Gothmolly asks: "After reading the recent spate of spam and anti-spam articles here on Slashdot, I decided to beef up the anti-spam security on my own domain. I run my own domain and mail server, running Qmail, along with rblsmptd. Mail that passes this gets hit with Spamassassin However, one particular spamhaus, Clickformail has particularly nasty servers, they try at least 2 SMTP connects/second, and I suspect that's only limited by my 384k DSL pipe. The impact on my box was non-zero, to say the least. I ended up putting a packet filter on their class C netblock to stop the barrage of log messages and increase in load (from 0.05 normal to 0.15). Has anyone else experienced such determined spammers, and what is the best way around it?"

3 of 16 comments (clear)

  1. Not much todo... by cyb97 · · Score: 3, Interesting

    In the case of serious spamhouses (if they can be called 'serious') there isn't much one can do...
    If linespeed/cpu-load is such a problem that you need to block it on a higher level than application, go for packetfiltering (which you've done). I'd guess the next step would be blocking them at router-level, preferably on the other side of that 384k line... probably impossible as I guess it's an xDSL line from somebody who doesn't provide that kind of service?
    You could try hitting their ISPs abuse@, but it usually turns up blank or 'we already know and don't care' reply...

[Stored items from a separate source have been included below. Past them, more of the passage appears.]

Lemma checkForward_all fl k e :
  forwardCount fl = 4 ->
  checkForward fl k e =
    let e' ok := Env (oracle e) (S (asked e))
                   (log e ++ [(Stat (forwardIdentify fl), ok)]) in
    if oracle e (asked e) then k (e' true)
    else exitWithError ("Identity file " +:+ forwardIdentify fl
                        +:+ " can't be loaded") (e' false).
Proof.
  unfold forwardCount, checkForward. intros Hc.
  destruct (nonempty (forwardDest fl)), (nonempty (forwardIdentify fl)),
    (nonempty (forwardUser fl)), (nonempty (forwardSocket fl));
    cbn in Hc; try lia.
  unfold bind, ask, ret. cbv zeta.
  destruct (oracle e (asked e)); reflexivity.
Qed.

(** C8, as the code has it: with one, two or three of the four forward
    flags given the process exits with status 1 whatever else happens;
    with none given the test of the forward flags passes control on; with
    all four given it does so when the identity file can be stat'ed, and
    exits with an error when it cannot. *)
Theorem main_forward_flags (fl : Flags) (o : nat -> bool) :
  (1 <= forwardCount fl <= 3 -> result (main url_Parse fl) o = Exit 1) /\
  (forwardCount fl = 0 ->
   forall k e, checkForward fl k e = k e) /\
  (forwardCount fl = 4 ->
   forall k e,
     let e' ok := Env (oracle e) (S (asked e))
                    (log e ++ [(Stat (forwardIdentify fl), ok)]) in
     (oracle e (asked e) = true -> checkForward fl k e = k (e' true)) /\
     (oracle e (asked e) = false ->
      fst (checkForward fl k e) = Exit 1)).
Proof.
  split; [|split].
  - intros Hc. unfold result, main.
    apply checkSockets_fails. intros e.
    apply checkForward_rejects.
    destruct (Z.of_nat (length (endpoints fl)) =? 0); exact Hc.
  - intros Hc k e. by apply checkForward_none.
  - intros Hc k e. cbv zeta.
    rewrite (checkForward_all fl k e Hc). cbv zeta.
    split; intros ->; reflexivity.
Qed.

Lemma runDeferred_exit code ds e :
  ds = [DeferExit code] \/ (exists p, ds = [DeferRemovePid p; DeferExit code]) ->
  fst (runDeferred ds e) = Exit code.
Proof.
  intros [->|[p ->]]; cbn [runDeferred]; unfold bind, ask, tell, note, ret.
  - reflexivity.
  - by destruct (oracle e (asked e)).
Qed.

(** Once [main] is past its start-up tests the status is the argument the
    deferred [os.Exit] was given when the [defer] ran, whatever [Wait]
    returns. *)
Lemma serve_status fl exitCode code ds e status :
  ds = [DeferExit code] \/ (exists p, ds = [DeferRemovePid p; DeferExit code]) ->
  fst (serve fl exitCode ds e) = Exit status -> status = code.
Proof.
  intros Hds. unfold serve.
  unfold bind at 1. unfold tell, note. unfold bind at 1.
  destruct (run fl (endpoints fl) _) as [err e1].
  unfold bind at 1. unfold bind at 1. unfold tell, note.
  destruct err as [msg|].
  - unfold ret at 1. unfold bind, tell, note, ret.
    rewrite runDeferred_exit with (code := code) by done. congruence.
  - unfold bind, ask, tell, note, ret. cbn [oracle asked log].
    destruct (oracle e1 (asked e1)); cbn [oracle asked log].
    + rewrite runDeferred_exit with (code := code) by done. congruence.
    + destruct (oracle e1 (S (asked e1))).
      * rewrite runDeferred_exit with (code := code) by done. congruence.
      * discriminate.
Qed.

End Gvproxy.

(** C1 at a failing input: no flag is given and the default endpoint
    cannot be listened on; [run] returns the error, it is logged, and the
    process exits with status 0. *)
Theorem main_listen_failure_exits_0 :
  let o := script [true; false] true in
  result (gvproxy.main parse_unix gvproxy.defaults) o = gvproxy.Exit 0 /\
  trace (gvproxy.main parse_unix gvproxy.defaults) o =
    [(Go RunTask, true); (VNNew, true);
     (Listen (EndpointLn 0) gvproxy.DefaultURL, false);
     (Go SignalWait, true); (LogError "cannot listen: listen", true);
     (OsExit 0, true)].
Proof. split; reflexivity. Qed.

(** The other half of C1: a signal after a good start ends the process
    with status 0. *)
Example main_signal_exits_0 :
  let o := script [true; true; true] true in
  result (gvproxy.main parse_unix gvproxy.defaults) o = gvproxy.Exit 0 /\
  trace (gvproxy.main parse_unix gvproxy.defaults) o =
    [(Go RunTask, true); (VNNew, true);
     (Listen (EndpointLn 0) gvproxy.DefaultURL, true);
     (Go (CloseOnDone (EndpointLn 0)), true);
     (Go (ServeHTTP (EndpointLn 0)), true);
     (Go SignalWait, true); (SignalCaught, true); (Cancel, true);
     (LogError "signal caught", true); (OsExit 0, true)].
Proof. split; reflexivity. Qed.

(** C8, as the spec has it, fails: all four forward flags are given, the
    identity file does not exist, and the process exits with status 1. *)
Lemma main_four_flags_identity_missing :
  gvproxy.forwardCount forward_flags = 4 /\
  result (gvproxy.main parse_unix forward_flags) (script [false] true)
    = gvproxy.Exit 1.
Proof. split; reflexivity. Qed.

Lemma main_forward_flags_witness :
  result (gvproxy.main parse_unix user_only_flags) (script [] true)
    = gvproxy.Exit 1.
Proof.
  apply (proj1 (main_forward_flags parse_unix user_only_flags
                  (script [] true))).
  vm_compute. split; discriminate.
Defined.

(** ** cmd/gvproxy: who accepts on the qemu listener *)

Lemma count_calls_app p t1 t2 :
  count_calls p (t1 ++ t2) = (count_calls p t1 + count_calls p t2)%nat.
Proof.
  unfold count_calls, count_entries. by rewrite List.filter_app, length_app.
Qed.

Section Never.

Variable p : call -> bool.

Lemma never_ret {A} (a : A) : never p (ret a).
Proof. intros e. exists []. by rewrite app_nil_r. Qed.

Lemma never_bind {A B} (m : M A) (k : A -> M B) :
  never p m -> (forall a, never p (k a)) -> never p (bind m k).
Proof.
  intros Hm Hk e. unfold bind.
  destruct (Hm e) as (t1 & H1 & C1).
  destruct (m e) as [a e1]. cbn [snd] in H1.
  destruct (Hk a e1) as (t2 & H2 & C2).
  exists (t1 ++ t2). rewrite H2, H1, count_calls_app, C1, C2.
  by rewrite app_assoc.
Qed.

Lemma never_note c b : p c = false -> never p (note c b).
Proof.
  intros Hc e. exists [(c, b)]. split; [reflexivity|].
  unfold count_calls, count_entries. cbn. by rewrite Hc.
Qed.

Lemma never_tell c : p c = false -> never p (tell c).
Proof. apply never_note. Qed.

Lemma never_ask c : p c = false -> never p (ask c).
Proof.
  intros Hc e. exists [(c, oracle e (asked e))]. split; [reflexivity|].
  unfold count_calls, count_entries. cbn. by rewrite Hc.
Qed.

End Never.

Create HintDb never.

Ltac never_step :=
  first
    [ apply never_ret
    | apply never_ask; reflexivity
    | apply never_note; reflexivity
    | apply never_tell; reflexivity
    | solve [auto with never]
    | apply never_bind; [|intros ?]
    | match goal with
      | |- never _ (if ?b then _ else _) => destruct b
      | |- never _ (match ?x with _ => _ end) => destruct x
      end ].

Ltac never_auto := repeat never_step.

Section QemuAccept.

Import sshclient virtualnetwork gvproxy.

Variable url_Parse : string -> option (string * string).
Variable HashHostname : string -> string.
Variable known_hosts : option (list knownHostsLine).
Variable server_key : PublicKey.

Lemma never_initialConnection_loop n : forall b c err,
  never qemu_accept (initialConnection_loop n b c err).
Proof.
  induction n as [|n IH]; intros b c err; cbn [initialConnection_loop];
    unfold sleep; never_auto.
Qed.

Lemma never_reconnectLoop fuel : forall b r,
  never qemu_accept (reconnectLoop fuel b r).
Proof.
  induction fuel as [|fuel IH]; intros b r; cbn [reconnectLoop];
    unfold sleep; never_auto.
Qed.

Lemma never_connectForwardLoop fuel : forall b r,
  never qemu_accept (connectForwardLoop fuel b r).
Proof.
  induction fuel as [|fuel IH]; intros b r; cbn [connectForwardLoop];
    unfold sleep; never_auto; apply never_reconnectLoop.
Qed.

Lemma never_acceptConnection fuel b path :
  never qemu_accept (acceptConnection fuel b path).
Proof.
  unfold acceptConnection, connectForward.
  pose proof (never_connectForwardLoop fuel b 1). never_auto.
Qed.

Lemma never_scan lines host hashhost :
  never qemu_accept (scan lines host hashhost).
Proof.
  induction lines as [|[[hosts key]|] lines IH]; cbn [scan]; never_auto.
Qed.

Lemma never_CreateBastion _url passPhrase identity initial :
  never qemu_accept
    (CreateBastion HashHostname known_hosts server_key _url passPhrase
       identity initial).
Proof.
  unfold CreateBastion, HostKey, reconnect, NewClientConn.
  destruct (ParseBool _) as [sec perr].
  destruct (Password _) as [pw found].
  pose proof never_scan.
  never_auto.
Qed.

Lemma never_CreateSSHForward socket dest identity :
  never qemu_accept
    (CreateSSHForward HashHostname known_hosts server_key socket dest
       identity).
Proof.
  unfold CreateSSHForward, setupProxy, listenUnix, initialConnection.
  pose proof never_initialConnection_loop.
  pose proof never_CreateBastion.
  never_auto.
Qed.

Lemma never_forwardLoop fuel forward :
  never qemu_accept (forwardLoop fuel forward).
Proof.
  induction fuel as [|fuel IH]; cbn [forwardLoop];
    unfold AcceptAndTunnel; pose proof never_acceptConnection; never_auto.
Qed.

Lemma never_debugLoop fuel : never qemu_accept (debugLoop fuel).
Proof. induction fuel as [|fuel IH]; cbn [debugLoop]; never_auto. Qed.

Lemma never_vpnloop fuel : never qemu_accept (vpnloop fuel).
Proof. induction fuel as [|fuel IH]; cbn [vpnloop]; never_auto. Qed.

Lemma never_listenEndpoints p eps :
  (forall ln addr, p (Listen ln addr) = false) ->
  (forall ln, p (Go (CloseOnDone ln)) = false) ->
  (forall ln, p (Go (ServeHTTP ln)) = false) ->
  forall i, never p (listenEndpoints i eps).
Proof.
  intros H1 H2 H3.
  induction eps as [|ep eps IH]; intros i; cbn [listenEndpoints].
  - never_auto.
  - apply never_bind; [by apply never_ask|]. intros []; cbn [negb].
    + apply never_bind; [by apply never_tell|]. intros _.
      apply never_bind; [by apply never_tell|]. intros _. apply IH.
    + apply never_ret.
Qed.

Lemma never_run fl eps : never qemu_accept (run fl eps).
Proof.
  unfold run.
  assert (forall i, never qemu_accept (listenEndpoints i eps))
    by (apply never_listenEndpoints; reflexivity).
  never_auto.
Qed.

Lemma never_exec fuel fl t :
  t <> QemuAccept ->
  never qemu_accept (exec HashHostname known_hosts server_key fuel fl t).
Proof.
  intros Ht.
  pose proof never_run. pose proof never_debugLoop. pose proof never_vpnloop.
  pose proof never_CreateSSHForward. pose proof never_forwardLoop.
  destruct t; cbn [exec]; try done; never_auto.
Qed.
(** The branch [if h.sandbox == nil { ... }]. *)
Definition createSandbox (fuel : nat) (E : Env) : M unit :=
  let* h := getH in
  let* s := getS in
  let* err := call (CMkdirAll (sandboxDir h)) (MkdirAll E (sandboxDir h)) in
  check err >>
  let* r := call (CCreate (codeDir h) (sandboxDir h) (pipMirror s))
           (Create E (codeDir h) (sandboxDir h) (pipMirror s)) in
  match r with
  | inl e => throw (External e)
  | inr sbx =>
      modH (set_sandbox sbx) >>
      let* st := call (CState sbx) (State E sbx) in
      modH (set_state st.1) >>
      check st.2 >>
      (* newly created sandbox could be in any state; let it run *)
      (match st.1 with
       | Stopped => let* err := call (CStart sbx) (Start E sbx) in check err
       | Paused => let* err := call (CUnpause sbx) (Unpause E sbx) in check err
       | _ => ret tt
       end) >>
      let* hit :=
        (if poolMgr s then
           if isContainerSandbox sbx then
             let* p := call (CProvision sbx (sandboxDir h) (pkgs h))
                            (Provision E sbx (sandboxDir h) (pkgs h)) in
             modH (set_fs p.1.1) >>
             check p.2 >>
             ret p.1.2
           else throw (errNew "forkenter only supported with ContainerSandbox")
         else ret false) in
      atomicAdd (if hit then Cihits else Cmisses) >>
      (* wait up to 30s for server to initialize *)
      call CNow tt >>
      waitSock fuel E (sandboxDir h +:+ "/ol.sock") 0
  end.

Definition RunStart_body (fuel : nat) (E : Env) : M (option SandboxChannel * option error) :=
  (* get code if needed *)
  let* h := getH in
  (match lastPull h with
   | None =>
       let* r := call (CPull (name h)) (Pull E (name h)) in
       match r with
       | inl e => throw (External e)
       | inr (cd, ps) =>
           let* now := call CNow (Now E) in
           modH (set_lastPull now cd ps)
       end
   | Some _ => ret tt
   end) >>
  (* create sandbox if needed *)
  let* h := getH in
  (match sandbox h with
   | None => createSandbox fuel E
   | Some sbx =>
       if decide (state h = Paused) then
         (* unpause if paused *)
         atomicAdd Chhits >>
         let* err := call (CUnpause sbx) (Unpause E sbx) in
         check err >>
         lruRemove
       else atomicAdd Chhits
   end) >>
  modH (set_state Running) >>
  modH (fun h => set_runners (wrap64 (runners h + 1)) h) >>
  let* s := getS in
  emit (CLog (LogHits (hhits s) (ihits s) (misses s))) >>
  let* h := getH in
  match sandbox h with
  | None => panic
  | Some sbx =>
      let* c := call (CChannel sbx) (Channel E sbx) in
      ret (c.1, External <$> c.2)
  end.

(** [func (h *Handler) RunStart() (ch *sb.SandboxChannel, err error)]:
    an early [return nil, err] is the pair [(None, Some err)]. *)
Definition RunStart (fuel : nat) (E : Env) : M (option SandboxChannel * option error) :=
  fun s =>
    match locked (RunStart_body fuel E) s with
    | (Fail e, s') => (Done (None, Some e), s')
    | r => r
    end.

(** ** Handler.RunFinish and Handler.nuke *)

Definition RunFinish (E : Env) : M unit :=
  locked (
    modH (fun h => set_runners (wrap64 (runners h - 1)) h) >>
    let* h := getH in
    (* are we the last? *)
    if runners h =? 0 then
      match sandbox h with
      | None => panic
      | Some sbx =>
          let* err := call (CPause sbx) (Pause E sbx) in
          (match err with
           | Some e => emit (CLog (LogPauseFailed (name h) e))
           | None => ret tt
           end) >>
          modH (set_state Paused) >>
          lruAdd
      end
    else ret tt).

(** The three step results are dropped by the source. *)
Definition nuke (E : Env) : M unit :=
  let* h := getH in
  match sandbox h with
  | None => panic
  | Some sbx =>
      call (CUnpause sbx) (Unpause E sbx) >>
      call (CStop sbx) tt >>
      call (CRemove sbx) tt >>
      ret tt
  end.

(** [func (h *Handler) Sandbox() sb.Sandbox] *)
Definition Sandbox_of (h : Handler) : option Sandbox := sandbox h.

(** ** The registry: HandlerSet.Get, HandlerSet.Dump, HandlerSet.killOrphans *)

(** The registry together with the store of allocated handlers: the
    [*Handler] [p] denotes [heap !! p]. *)
Record Registry := mkRegistry { hset : HandlerSet; heap : list Handler }.

(** What the registry operations do, in program order. *)
Inductive REvent :=
| ESleep (ms : Z)
| ELock (m : Mutex)
| EDeferUnlock (m : Mutex)
| EUnlock (m : Mutex)
| ESetNil (n : string)               (* h.handlers[n] = nil *)
| EGoNuke (p : nat)                  (* go handler.nuke() *)
| EPrint (m : LogMsg).

Global Instance REvent_eq_dec : EqDecision REvent.
Proof. solve_decision. Defined.

(** How a call of [Get] or [Dump] ends: it returns; it panics; or its
    [h.mutex.Lock()] finds the mutex [m] locked and waits for an [Unlock]
    of the holder. *)
Inductive called (A : Type) :=
| Returns (a : A)
| Panics
| Waits (m : Mutex).
Arguments Returns {A} a.
Arguments Panics {A}.
Arguments Waits {A} m.

Section WithPathJoin.

(** [path.Join] of the Go library. *)
Variable path_Join : list string -> string.

(** The composite literal [&Handler{name: ..., hset: h, state:
    state.Unitialized, runners: 0, pkgs: []string{}, sandboxDir: ...}];
    the fields it leaves out hold their zero values. *)
Definition newHandler (n : string) (wd : string) : Handler :=
  mkHandler n None None Unitialized 0 "" []
            (path_Join [wd; "handlers"; n; "sandbox"]) None 0.

(** The body of [Get] between [h.mutex.Lock()] and the deferred
    [h.mutex.Unlock()].  Indexing a Go map at an absent key yields nil, as
    does a key whose value is nil. *)
Definition getOrInsert (n : string) (r : Registry) : nat * Registry :=
  match handlers (hset r) !! n with
  | Some (Some p) => (p, r)
  | _ =>
      let p := length (heap r) in
      (p,
       mkRegistry (set_handlers (<[n := Some p]> (handlers (hset r))) (hset r))
                  (heap r ++ [newHandler n (workerDir (hset r))]))
  end.

(** [func (h *HandlerSet) Get(name string) *Handler].  [taken] lists the
    mutexes that another goroutine holds when the call is made: with the
    registry mutex among them, [h.mutex.Lock()] waits, and the call does
    nothing until the holder unlocks. *)
Definition Get (n : string) (taken : list Mutex) (r : Registry)
  : called (nat * Registry) * list REvent :=
  if decide (RegMu ∈ taken) then (Waits RegMu, [])
  else (Returns (getOrInsert n r), [ELock RegMu; EUnlock RegMu]).

End WithPathJoin.

(** [for k, v := range h.handlers { log.Printf(..., k, v.state.String()) }];
    [None] is the nil-pointer panic of [v.state] on a nil [v]. *)
Fixpoint dumpEntries (hp : list Handler) (es : list (string * option nat))
  : option (list REvent) :=
  match es with
  | [] => Some []
  | (k, v) :: es' =>
      match v with
      | None => None
      | Some p =>
          match hp !! p with
          | None => None
          | Some h =>
              match dumpEntries hp es' with
              | None => None
              | Some evs => Some (EPrint (LogHandler k (state h)) :: evs)
              end
          end
      end
  end.
(** * libdevm.core: Hook, Builder and Recipe

    A shallow embedding of [src/libdevm/core.py].  Python objects that are
    mutated through several references (Hook, Builder, the [cwd] variable
    captured by a command closure) live in a heap indexed by locations; the
    collaborators the module calls (requests, xtract, shutil, subprocess,
    os) are an interface over an abstract world.  Every method is a function
    in a state-and-exception monad over heap and world. *)

From Stdlib Require Import ZArith NArith String Ascii.
From stdpp Require Import base option list gmap strings.

Local Open Scope Z_scope.

(** ** Python values *)

(** A Python [str] is a sequence of code points; [bytes] is a sequence of
    octets, for which Rocq's [string] (a list of 8-bit characters) serves. *)
Abbreviation pystr := (list N).
Abbreviation bytes := string.

(** A [str] literal of the source, all of them ASCII. *)
Definition lit (s : string) : pystr := map N_of_ascii (list_ascii_of_string s).
Arguments lit s%_string.

(** One code point of [s.encode("utf-8", errors="ignore")]: UTF-8, with the
    surrogates U+D800..U+DFFF (the only code points of a Python [str] that
    UTF-8 cannot encode) dropped. *)
Definition encode_code_point (c : N) : list ascii :=
  let cont (n : N) := ascii_of_N (128 + N.land n 63) in
  if (c <? 128)%N then [ascii_of_N c]
  else if (c <? 2048)%N then [ascii_of_N (192 + N.shiftr c 6); cont c]
  else if ((55296 <=? c) && (c <=? 57343))%N then []
  else if (c <? 65536)%N then
    [ascii_of_N (224 + N.shiftr c 12); cont (N.shiftr c 6); cont c]
  else
    [ascii_of_N (240 + N.land (N.shiftr c 18) 7); cont (N.shiftr c 12);
     cont (N.shiftr c 6); cont c].

Definition encode (s : pystr) : bytes :=
  string_of_list_ascii (flat_map encode_code_point s).

(** [bool(s)] for a [str]. *)
Definition str_truthy (s : pystr) : bool :=
  match s with [] => false | _ :: _ => true end.
Lemma purge_job_spec_witness :
  (purge_job 604800010 None sample_db).2 !! 3%N = None ∧
  cron_tick 500 (Some (-200000000)) sample_db = (LogError, sample_db) ∧
  (purge_job 604800009 None sample_db).2 !! 3%N = Some note_c.
Proof.
  split; [|split].
  - apply (proj1 (proj2
      (purge_job_spec 604800010 None sample_db 3%N note_c eq_refl))).
    + vm_compute. split; discriminate.
    + reflexivity.
    + exists 10. split; [reflexivity | vm_compute; discriminate].
  - apply (proj1 (proj2 (proj2
      (purge_job_spec 500 (Some (-200000000)) sample_db 3%N note_c eq_refl)))).
    vm_compute. intros [_ Hle]. by apply Hle.
  - apply (proj1 (proj2 (proj2 (proj2
      (purge_job_spec 604800009 None sample_db 3%N note_c eq_refl)))) 10).
    + reflexivity.
    + vm_compute; reflexivity.
Defined.

(** C10: a document whose [deletedAt] is [null] survives every tick, also
    when its [deleted] flag is set. *)
Theorem purge_job_keeps_null_deletedAt now env (db : gmap ObjectId Note) id n :
  db !! id = Some n →
  deletedAt n = None →
  (purge_job now env db).2 !! id = Some n.
Proof.
  intros Hl Hn. rewrite purge_job_lookup, Hl.
  by rewrite purge_removes_kept by (by right).
Qed.

Lemma purge_job_keeps_null_deletedAt_witness :
  deleted note_d = true ∧
  (purge_job 604800010 None sample_db).2 !! 4%N = Some note_d.
Proof.
  split; [reflexivity|].
  apply (purge_job_keeps_null_deletedAt 604800010 None sample_db 4%N note_d);
    reflexivity.
Defined.

(** ** The listing of a user's active notes *)

Section listing.
Implicit Types a b c : ObjectId * Note.

#[global] Instance by_pinned_createdAt_desc_total :
  Total by_pinned_createdAt_desc.
Proof.
  intros a b. unfold by_pinned_createdAt_desc.
  destruct (pinned a.2), (pinned b.2); try tauto; lia.
Qed.

#[global] Instance by_pinned_createdAt_desc_trans :
  Transitive by_pinned_createdAt_desc.
Proof.
  intros a b c. unfold by_pinned_createdAt_desc.
  destruct (pinned a.2), (pinned b.2), (pinned c.2); try tauto; lia.
Qed.

Lemma elem_of_find P (db : gmap ObjectId Note) id n :
  (id, n) ∈ find P db ↔ db !! id = Some n ∧ P n = true.
Proof.
  unfold find. rewrite list_elem_of_filter, elem_of_map_to_list. simpl. tauto.
Qed.

Lemma NoDup_find P (db : gmap ObjectId Note) : NoDup (find P db).
Proof. apply NoDup_filter, NoDup_map_to_list. Qed.
End listing.

(** C5: the listing for [X] holds exactly the documents with
    [email == X] and [deleted == false], each once, ordered by [pinned]
    descending and then [createdAt] descending; no listed note has
    [deleted == true]. *)
Theorem list_notes_by_email_spec X (db : gmap ObjectId Note) :
  ∃ l, list_notes_by_email X db = JsonNotes l
    ∧ (∀ id n, (id, n) ∈ l ↔ db !! id = Some n ∧ email n = X ∧ deleted n = false)
    ∧ NoDup l
    ∧ StronglySorted by_pinned_createdAt_desc l
    ∧ Forall (λ kv, deleted kv.2 ≠ true) l.
Proof.
  eexists; split; [reflexivity|].
  set (P := λ n, bool_decide (email n = X) && negb (deleted n)).
  assert (Hmem : ∀ id n, (id, n) ∈ merge_sort by_pinned_createdAt_desc (find P db)
            ↔ db !! id = Some n ∧ email n = X ∧ deleted n = false).
  { intros id n. rewrite merge_sort_Permutation, elem_of_find.
    unfold P. rewrite andb_true_iff, bool_decide_eq_true, negb_true_iff. tauto. }
  split; [exact Hmem|]. split; [|split].
  - rewrite merge_sort_Permutation. apply NoDup_find.
  - apply StronglySorted_merge_sort; apply _.
  - apply Forall_forall. intros [id n] Hin. apply Hmem in Hin as (_ & _ & Hd).
    simpl. by rewrite Hd.
Qed.
Lemma GetConditions_conditionSet now k (c : Metav1.Condition) :
  GetConditions (conditionSet now k c)
  = Apimeta.SetStatusCondition now (GetConditions k) c.
Proof. reflexivity. Qed.

(** After the library call the lookup by type finds the message given. *)
Lemma stored_message_conditionSet now k k' (c : Metav1.Condition) :
  GetConditions k' = GetConditions (conditionSet now k c) →
  stored_message (Metav1.Type_ c) (Some k') = Some (Metav1.Message c).
Proof.
  intros Hcs.
  destruct (SetStatusCondition_upsert now (GetConditions k) c)
    as (c' & Hup & (Hty & _ & _ & Hmsg) & _).
  apply Upsert_find in Hup as [i Hfind]. rewrite Hty in Hfind.
  unfold stored_message. cbn [mbind option_bind].
  rewrite Hcs, GetConditions_conditionSet, Hfind. simpl.
  by rewrite Hmsg.
Qed.

(** C4: each of the four condition helpers stores the message trimmed: a
    message of at most 20000 bytes is stored as it is, a longer one as its
    first 20000 bytes followed by three dots. *)
Theorem condition_helpers_trim_message
    now k status reason revision message :
  (Go.len message <= 20000 →
   Forall (λ m, m = Some message)
          (stored_messages now k status reason revision message)) ∧
  (20000 < Go.len message →
   Forall (λ m, m = Some (substring 0 (Z.to_nat 20000) message +:+ "..."))
          (stored_messages now k status reason revision message)).
Proof.
  assert (Hall : stored_messages now k status reason revision message
                 = replicate 4 (Some (truncated message))).
  { unfold stored_messages.
    destruct (KluctlDeploymentNotReady_returns now k revision reason message)
      as (k' & -> & Hready).
    rewrite SetKluctlDeploymentReadiness_returns in Hready.
    injection Hready as <-.
    rewrite KluctlDeploymentProgressing_returns,
      SetKluctlDeploymentHealthiness_returns,
      SetKluctlDeploymentReadiness_returns.
    simpl replicate. repeat f_equal.
    - by apply (stored_message_conditionSet now k _
                  (readyWith Metav1.ConditionUnknown Meta.ProgressingReason
                             message)).
    - by apply (stored_message_conditionSet now k _
                  (healthyWith status reason message)).
    - by apply (stored_message_conditionSet now k _
                  (readyWith status reason message)).
    - by apply (stored_message_conditionSet now k _
                  (readyWith Metav1.ConditionFalse reason message)). }
  rewrite Hall. split; intros Hlen.
  - rewrite truncated_short by done. by apply Forall_replicate.
  - rewrite truncated_long by done. by apply Forall_replicate.
Qed.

  2. Don't fool around! Hit 'em hard! by spoonist · · Score: 5, Interesting

    I dunno dude, but it sounds to me like you're the victim of a Denial of Service (DoS) attack. If I were you I would document each and every single occurance (time, size, IP addresses, etc) and attach a dollar value to each occurance (time spent, harddrive space filled up, bandwidth filled up, down time, new equipment bought to counter the threat, etc).

    Then give a call to the U. S. Secret Service Electronic Crimes Branch or the FBI National Computer Crime Squad or the National Infrastructure Protection Center.

    Note that each of these organizations has a dollar amount threshold. If the crime doesn't break the threshold (e.g. over $10k or something (I don't know the actual numbers, but I'm sure they can be found here)), then they won't investigate the crime.

  3. Re:Simplest solution by muonzoo · · Score: 3, Interesting

    I think all the people proposing a rate limited iptables / packet filter solution are on the right track, but missing a bigger part of the problem
    .

    You want to be able to stop those packets from hitting your 384Kbps xDSL line. Otherwise, you are not only losing processing time dealing with the junk; you are having to give up a fraction of your bandwidth too.

    Admittedly, it isn't a large chunk of your bandwidth. Likely around 3/4 - 1.0 %. However, it won't take much to get out of control.

    This is where the real problem lies, and; xDSL service providers seldom are willing to route or modify the feeds they send clients. In fact, they frequently don't have the infrastructure for it at all.